**GIVEN INFORMATION:**
Lemma link_linked {N} (hn : handler (approve_call + http_call) N) fuel a t n t' :
  link hn fuel a t n = Some t' -> linked a t t'.
Proof.
  revert a n t'. induction t as [|e t IH]; intros a n t'; cbn [link]; [intros [= <-]; constructor|].
  destruct (approval_of e) as [[prompt r]|] eqn:Ea.
  - apply approval_of_Some in Ea as ->. destruct a as [a|]; [|done].
    destruct (run hn _ n) as [[[o|] n'] te] eqn:Er; [|done]. cbn [mbind option_bind].
    case_bool_decide as Hr; [subst r|done]. intros (t1 & Ht & ->)%fmap_Some. eapply LinkedApprove.
    + pose proof (run_behaves hn (approver url_ok decode_status (ta_baseURL a) fuel prompt) n) as Hb.
      unfold trace_of, result_of in Hb. by rewrite Er in Hb.
    + by eapply IH.
  - destruct (cause_of e) as [text|] eqn:Ec.
    + apply cause_of_Some in Ec as ->. destruct a as [a|]; [|done].
      destruct (String.eqb_spec text (cause_string (Tailscale.ApproveCause (ta_cause a)))) as [->|]; [|done].
      intros H. constructor. by eapply IH.
    + intros (t1 & Ht & ->)%fmap_Some. pose proof (asks_none e Ea Ec) as Hq. destruct a as [a|].
      * apply LinkedOwn; [done|done|]. by eapply IH.
      * destruct (prepared e) as [cfg|] eqn:Ep; [by apply LinkedNew with cfg; [|eapply IH]|].
        apply LinkedOwn; [done|done|]. by eapply IH.
Qed.
End Linked.

(** ** The relay on the other side *)

(** The texts a decision goes by. *)
Lemma status_of_decision st b : status_string st = status_string (decision_status b) -> st = decision_status b.
Proof. by destruct st, b. Qed.
Lemma published_behaves input t : published input t -> behaves (Publish s input) t (Ok tt).
Proof.
  intros (di & now & encoded & temp & ti & c & -> & Hid & Hp & Hd & [Ht Hs] & Hm & Hl).
  unfold Publish. eapply behaves_lift_then; [by apply validateRecoveryID_Ok|].
  rewrite (proj2 (String.eqb_neq _ _) Hp).
  eapply (behaves_then _ _ [ev (SLstat (rdir s)) (Some di)]).
  { apply validateRecoveryDir_behaves. eexists. split; [done|].
    by rewrite (proj2 (check_stat_Ok Directory 448 false (Some di))) by (by exists di). }
  apply (behaves_call_bind SNow). rewrite Hm, (proj2 (Z.ltb_ge _ _) Hl). unfold publish_file.
  apply (behaves_call_bind (SCreateTemp _ _) _ (Some temp)).
  apply (behaves_bind_split _ _ [ ev (SChmod 384) true; ev (SLstat temp) (Some ti); ev (SWrite encoded) (Some (len encoded));
    ev SSync true; ev SClose true; ev (SLink temp (artifact_path s (ri_RecoveryID input))) LinkOk ]
    _ (Ok tt)).
  - eexists _, _. split; [done|]. eexists _, _. split; [done|].
    cbn -[check_stat Z.eqb]. rewrite (proj2 (check_stat_Ok Regular 384 true (Some ti))) by by exists ti.
    exists (Some (len encoded)). eexists. split; [done|]. rewrite Z.eqb_refl. repeat (eexists _, _; split; [done|]). by split.
  - repeat (eexists _, _; split; [done|]). by split.
Qed.

Definition link_targets (t : list (event store_call)) : list string :=
  omap (fun c => match c with SLink _ to => Some to | _ => None end) (calls t).

Lemma fill_and_link_behaves temp encoded final id t r :
  behaves (fill_and_link s temp encoded final id) t r ->
  link_targets t ⊆ [final] /\ (r <> Ok tt -> forall files, left_behind files t = files)
  /\ (r = Ok tt -> exists ti, good_file ti
       /\ t = [ ev (SChmod 384) true; ev (SLstat temp) (Some ti); ev (SWrite encoded) (Some (len encoded));
                ev SSync true; ev SClose true; ev (SLink temp final) LinkOk ]).
Proof.
  unfold fill_and_link, validateRecoveryFile. intros H1. inv_io.
  all: try match goal with H : behaves (writeAll _) _ _ |- _ => apply writeAll_behaves in H as (w & -> & Hw) end.
  all: inv_io; try rewrite (proj1 Hw Logic.eq_refl).
  all: try match goal with H : check_stat _ _ _ _ _ _ = Ok ?u |- _ =>
    destruct u; apply check_stat_Ok in H as (ti & -> & Hg & Hz) end.
  all: repeat match goal with x : answer (SLink _ _) |- _ => destruct x end; cbn.
  all: repeat match goal with
    | |- context [match (if ?b then _ else _) with _ => _ end] => destruct b end.
  all: split_and!; try done; try set_solver.
  all: intros _; exists ti; split; [|done]; split; [done|by apply Hz].
Qed.

Lemma settle_behaves temp final t r :
  behaves (settle s temp final) t r ->
  link_targets t = []
  /\ (forall p, p ∈ left_behind {[final; temp]} t -> abandoned {[final; temp]} t p \/ r = Ok tt /\ p = final)
  /\ (r = Ok tt -> exists c, t = [ ev (SRemove temp) true; ev (SOpenDir (rdir s)) true; ev SSyncDir true;
                                  ev SCloseDir tt; ev SClose c ]).
Proof.
  unfold settle, syncDirectory. intros H1. inv_io.
  all: repeat match goal with x : answer SCloseDir |- _ => destruct x
    | H : negb ?b = false |- _ => apply negb_false_iff in H as ->
    | H : negb ?b = true |- _ => apply negb_true_iff in H as -> end.
  all: split; [done|split]; try done; try (intros _; by eexists).
  all: intros p; cbn.
  all: repeat match goal with b : answer (SRemove _) |- _ => destruct b end; set_solver.
Qed.

Lemma link_targets_app t1 t2 : link_targets (t1 ++ t2) = link_targets t1 ++ link_targets t2.
Proof. unfold link_targets. by rewrite calls_app, omap_app. Qed.

Lemma left_behind_app files t1 t2 : left_behind files (t1 ++ t2) = left_behind (left_behind files t1) t2.
Proof. revert files. induction t1; intros files; [done|]. cbn. auto. Qed.

Lemma abandoned_app files t1 t2 p :
  abandoned files (t1 ++ t2) p <-> abandoned files t1 p \/ abandoned (left_behind files t1) t2 p.
Proof.
  revert files. induction t1 as [|x t1 IH]; intros files; cbn; [tauto|]. rewrite IH. tauto.
Qed.

(** What holds of every publication, finished or not. *)
Definition tidy (id : string) (r : result recovery_error unit) (t : list (event store_call)) : Prop :=
  link_targets t ⊆ [artifact_path s id]
  /\ forall p, p ∈ left_behind ∅ t -> abandoned ∅ t p \/ r = Ok tt /\ p = artifact_path s id.
(* ===== verification/PolicyText.v ===== *)
(** * PolicyText: editing policy.toml as text (internal/admin/policy.go)

    The administrator's edits keep the file's comments and layout: they find
    the project's block and the lines in it with regular expressions, and cut
    or insert bytes.  None of the expressions can match a line feed and each
    is anchored at both ends of a line ([(?m)^...$]), so a match is a whole
    line: an expression is modelled as a test of a line, and [FindAll] gives
    the lines that pass, as byte offsets. *)

From stdpp Require Import sorting.
From S2P Require Import Prelude GoStrings GoText GoJson Config.

#[local] Open Scope nat_scope.

(** ** The expressions *)

(** Past any tabs and spaces. *)
Fixpoint skip_blanks (s : string) : string :=
  match s with
  | String c s' => if Ascii.eqb c TAB || Ascii.eqb c " " then skip_blanks s' else s
  | EmptyString => EmptyString
  end.

(** Any bytes to the end of a line, a CR only as the last. *)
Fixpoint no_CR_but_last (s : string) : bool :=
  match s with
  | EmptyString => true
  | String c s' => if Ascii.eqb c CR then String.eqb s' "" else no_CR_but_last s'
  end.

(** The end of a line after a value: blanks, then perhaps a comment, then
    perhaps a CR. *)
Definition comment_to_end (s : string) : bool :=
  match skip_blanks s with
  | EmptyString => true
  | String c s' =>
      if Ascii.eqb c "#" then no_CR_but_last s' else Ascii.eqb c CR && String.eqb s' ""
  end.

(** [projectHeaderPattern] and [allowHeaderPattern] *)
Definition header_line (header line : string) : bool :=
  let s := skip_blanks line in
  Strings.HasPrefix s header && comment_to_end (Strings.drop (String.length header) s).

Definition projectHeader : string := "[[projects]]".
Definition allowHeader : string := "[[projects.allow]]".
Definition projectHeaderPattern : string -> bool := header_line projectHeader.
Definition allowHeaderPattern : string -> bool := header_line allowHeader.

(** [argvPattern] *)
Definition argvPattern (line : string) : bool :=
  let s := skip_blanks line in
  Strings.HasPrefix s "argv"
  && (let t := skip_blanks (Strings.drop 4 s) in
      Strings.HasPrefix t "=" && no_CR_but_last (Strings.drop 1 t)).

(** The bytes of a basic string (double quotes, a backslash taking the next
    byte with it) and of a literal string (single quotes) after the opening
    quote, the closing quote counted. *)
Fixpoint scan_basic (s : string) : option nat :=
  match s with
  | EmptyString => None
  | String c s' =>
      if Ascii.eqb c dquote then Some 1
      else if Ascii.eqb c backslash then
        match s' with
        | EmptyString => None
        | String _ s'' => n ← scan_basic s''; Some (2 + n)
        end
      else if Ascii.eqb c CR then None
      else n ← scan_basic s'; Some (1 + n)
  end.

Fixpoint scan_literal (s : string) : option nat :=
  match s with
  | EmptyString => None
  | String c s' =>
      if Ascii.eqb c squote then Some 1
      else if Ascii.eqb c CR then None
      else n ← scan_literal s'; Some (1 + n)
  end.

(** [approvalPattern], and the expression of [replaceProjectField]: the
    offsets of the value in the line, from the end of the first group to the
    start of the second. *)
Definition field_value (field line : string) : option (nat * nat) :=
  let s := skip_blanks line in
  if negb (Strings.HasPrefix s field) then None else
  let t := skip_blanks (Strings.drop (String.length field) s) in
  if negb (Strings.HasPrefix t "=") then None else
  let v := skip_blanks (Strings.drop 1 t) in
  match v with
  | EmptyString => None
  | String c v' =>
      n ← (if Ascii.eqb c dquote then scan_basic v'
           else if Ascii.eqb c squote then scan_literal v' else None);
      if comment_to_end (Strings.drop n v') then
        let start := String.length line - String.length v in Some (start, start + 1 + n)
      else None
  end.
Record ProjectMetadataUpdate := mkProjectMetadataUpdate {
  pu_BWSProjectID : option string;
  pu_TokenEntry : option string;
  pu_WorkingDir : option string;
}.

Record fileMetadata := mkFileMetadata {
  fm_mode : Z;
  fm_uid : Z;
  fm_gid : Z;
  fm_dev : Z;
  fm_ino : Z;
  fm_size : Z;
  fm_modified : Z;
}.

#[export] Instance fileMetadata_eq_dec : EqDecision fileMetadata. Proof. solve_decision. Defined.

Definition sameFile (a b : fileMetadata) : bool :=
  (fm_dev a =? fm_dev b) && (fm_ino a =? fm_ino b) && (fm_uid a =? fm_uid b)
  && (fm_gid a =? fm_gid b) && (fm_mode a =? fm_mode b) && (fm_size a =? fm_size b)
  && (fm_modified a =? fm_modified b).

(** ** The calls *)

(** What [os.Lstat] reports. *)
Record FileInfo := mkFileInfo { fi_regular : bool; fi_meta : fileMetadata }.

Inductive policy_call : Type :=
| TrustedDir (dir : string)                        (** [securefile.ValidateTrustedDir] *)
| Lstat (path : string)
| ReadFile (path : string) (maxBytes forbidden : Z) (allowRoot : bool)  (** [securefile.Read] *)
| OpenPolicy (path : string)                       (** read-only, without following a link *)
| Flock (nonblocking : bool)                       (** on the opened policy *)
| CloseLock
| CreateTemp (dir pattern : string)
| TempStat                                         (** owner and group *)
| TempChown (uid gid : Z)
| TempChmod (mode : Z)
| TempWrite (data : string)
| TempSync
| TempClose
| Rename (from to : string)
| Remove (path : string)
| OpenDir (dir : string)
| SyncDir
| CloseDir
| Publish (input : RecoveryArtifactInput)          (** [e.recovery] *)
| ListArtifacts
| ReadArtifact (recoveryID : string).

Inductive flock_error : Type :=
| EWOULDBLOCK
| EFlock.
(* ===== verification/PolicyWorld.v ===== *)
(** * PolicyWorld: a policy file to run the editor on

    An executable file system with one policy in it, and a small policy with
    two projects.  The editor's theorems hold for every file system; their
    instances are evaluated on this one. *)

From S2P Require Import Prelude GoStrings GoText GoJson Effects Io Policy Config SecureFile Recovery PolicyText PolicyEditor.

#[local] Open Scope Z_scope.

Module World.

Record World := mkWorld {
  text : string;                                  (** the policy *)
  temp : string;                                  (** the temporary file *)
  inode : Z;                                      (** the policy's *)
  artifacts : list (string * RecoveryArtifact);   (** the recovery store, newest first *)
}.

Definition meta (w : World) : fileMetadata := mkFileMetadata 384 0 0 1 (inode w) (len (text w)) 0.

Fixpoint stored_in (l : list (string * RecoveryArtifact)) (id : string) : option RecoveryArtifact :=
  match l with
  | [] => None
  | (id', a) :: l => if String.eqb id' id then Some a else stored_in l id
  end.

(** No call fails; [file] is the policy. *)
Definition step (file : string) : handler policy_call World := fun c w =>
  match c return answer c * World with
  | TrustedDir _ => (Ok tt : result _ unit, w)
  | Lstat _ => (Some (mkFileInfo true (meta w)), w)
  | ReadFile _ _ _ _ => (Ok (text w), w)
  | OpenPolicy _ => (true, w)
  | Flock _ => (Ok tt : result _ unit, w)
  | CloseLock => (tt, w)
  | CreateTemp _ _ => (Some ".policy.toml.tmp-1", mkWorld (text w) "" (inode w) (artifacts w))
  | TempStat => (Some (0, 0), w)
  | TempChown _ _ | TempChmod _ => (true, w)
  | TempWrite d => (true, mkWorld (text w) (temp w +:+ d) (inode w) (artifacts w))
  | TempSync | TempClose => (true, w)
  | Rename _ to =>
      (true, if String.eqb to file then mkWorld (temp w) (temp w) (inode w + 1) (artifacts w) else w)
  | Remove _ => (tt, w)
  | OpenDir _ | SyncDir => (true, w)
  | CloseDir => (tt, w)
  | Publish i =>
      (Ok tt, mkWorld (text w) (temp w) (inode w) ((ri_RecoveryID i, artifact_of i 0) :: artifacts w))
  | ListArtifacts => (Ok [], w)
  | ReadArtifact id => (match stored_in (artifacts w) id with Some a => Ok a | None => Err RDecoding end, w)
  end.

(** ** A policy *)

Definition lines (l : list string) : string := List.fold_right (fun x r => x +:+ str1 LF +:+ r) "" (map dq l).

Definition head_text : string :=
  lines ["[runtime]"; "bws_binary = `/usr/bin/bws`"; "path = `/usr/bin`"; "home = `/var/lib/broker`"; "";
         "[token_source]"; "backend = `file`"; "file = { path = `/etc/broker/token` }"; "";
         "[approval_source]"; "backend = `tailscale-relay`"; ""].

Definition project_text (alias mode : string) : string :=
  lines ["[[projects]]"; "alias = `" +:+ alias +:+ "`"; "bws_project_id = `id-" +:+ alias +:+ "`";
         "token_entry = `token`"; "working_dir = `/srv/" +:+ alias +:+ "`"; "approval = `" +:+ mode +:+ "`";
         "allow = [ { argv = [`make`] } ]"].

Definition policy_text (web_mode : string) : string :=
  head_text +:+ project_text "api" ApprovalNever +:+ project_text "web" web_mode.

Definition project_of (alias mode : string) : Project :=
  mkProject alias ("id-" +:+ alias) "token" ("/srv/" +:+ alias) mode [mkAllowEntry ["make"]].

Definition config_of (ps : list Project) : Config :=
  mkConfig (mkRuntime "/usr/bin/bws" "/usr/bin" "/var/lib/broker")
    (mkTokenSource BackendFile (mkEnvSource "") (mkFileSource "/etc/broker/token"))
    (mkApprovalSource ApprovalBackendTailscaleRelay (mkTailscaleRelaySource "http://127.0.0.1:8080" 2 300))
    ps.

(** A decoder that reads these texts. *)
Definition decode (data : string) : option Config :=
  let api := project_of "api" ApprovalNever in
  if String.eqb data (policy_text ApprovalAllowlistedPrompt)
  then Some (config_of [api; project_of "web" ApprovalAllowlistedPrompt])
  else if String.eqb data (policy_text ApprovalNever)
  then Some (config_of [api; project_of "web" ApprovalNever])
  else if String.eqb data (head_text +:+ project_text "api" ApprovalNever) then Some (config_of [api])
  else None.

Definition parse_url (_ : string) : option URL := Some (mkURL "http" "127.0.0.1:8080" false "" "" "").

Definition start : World := mkWorld (policy_text ApprovalAllowlistedPrompt) "" 7 [].

Definition file : string := "/etc/secrets-broker/policy.toml".

End World.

**AIM OF THE TASK:** In the material above, find the line containing "pu_WorkingDir : option string;" and the line containing "(** [securefile.Read] *)", then write out exactly those two lines and every line between them, and nothing more.

**TASK RESULT:**
  pu_WorkingDir : option string;
}.

Record fileMetadata := mkFileMetadata {
  fm_mode : Z;
  fm_uid : Z;
  fm_gid : Z;
  fm_dev : Z;
  fm_ino : Z;
  fm_size : Z;
  fm_modified : Z;
}.

#[export] Instance fileMetadata_eq_dec : EqDecision fileMetadata. Proof. solve_decision. Defined.

Definition sameFile (a b : fileMetadata) : bool :=
  (fm_dev a =? fm_dev b) && (fm_ino a =? fm_ino b) && (fm_uid a =? fm_uid b)
  && (fm_gid a =? fm_gid b) && (fm_mode a =? fm_mode b) && (fm_size a =? fm_size b)
  && (fm_modified a =? fm_modified b).

(** ** The calls *)

(** What [os.Lstat] reports. *)
Record FileInfo := mkFileInfo { fi_regular : bool; fi_meta : fileMetadata }.

Inductive policy_call : Type :=
| TrustedDir (dir : string)                        (** [securefile.ValidateTrustedDir] *)
| Lstat (path : string)
| ReadFile (path : string) (maxBytes forbidden : Z) (allowRoot : bool)  (** [securefile.Read] *)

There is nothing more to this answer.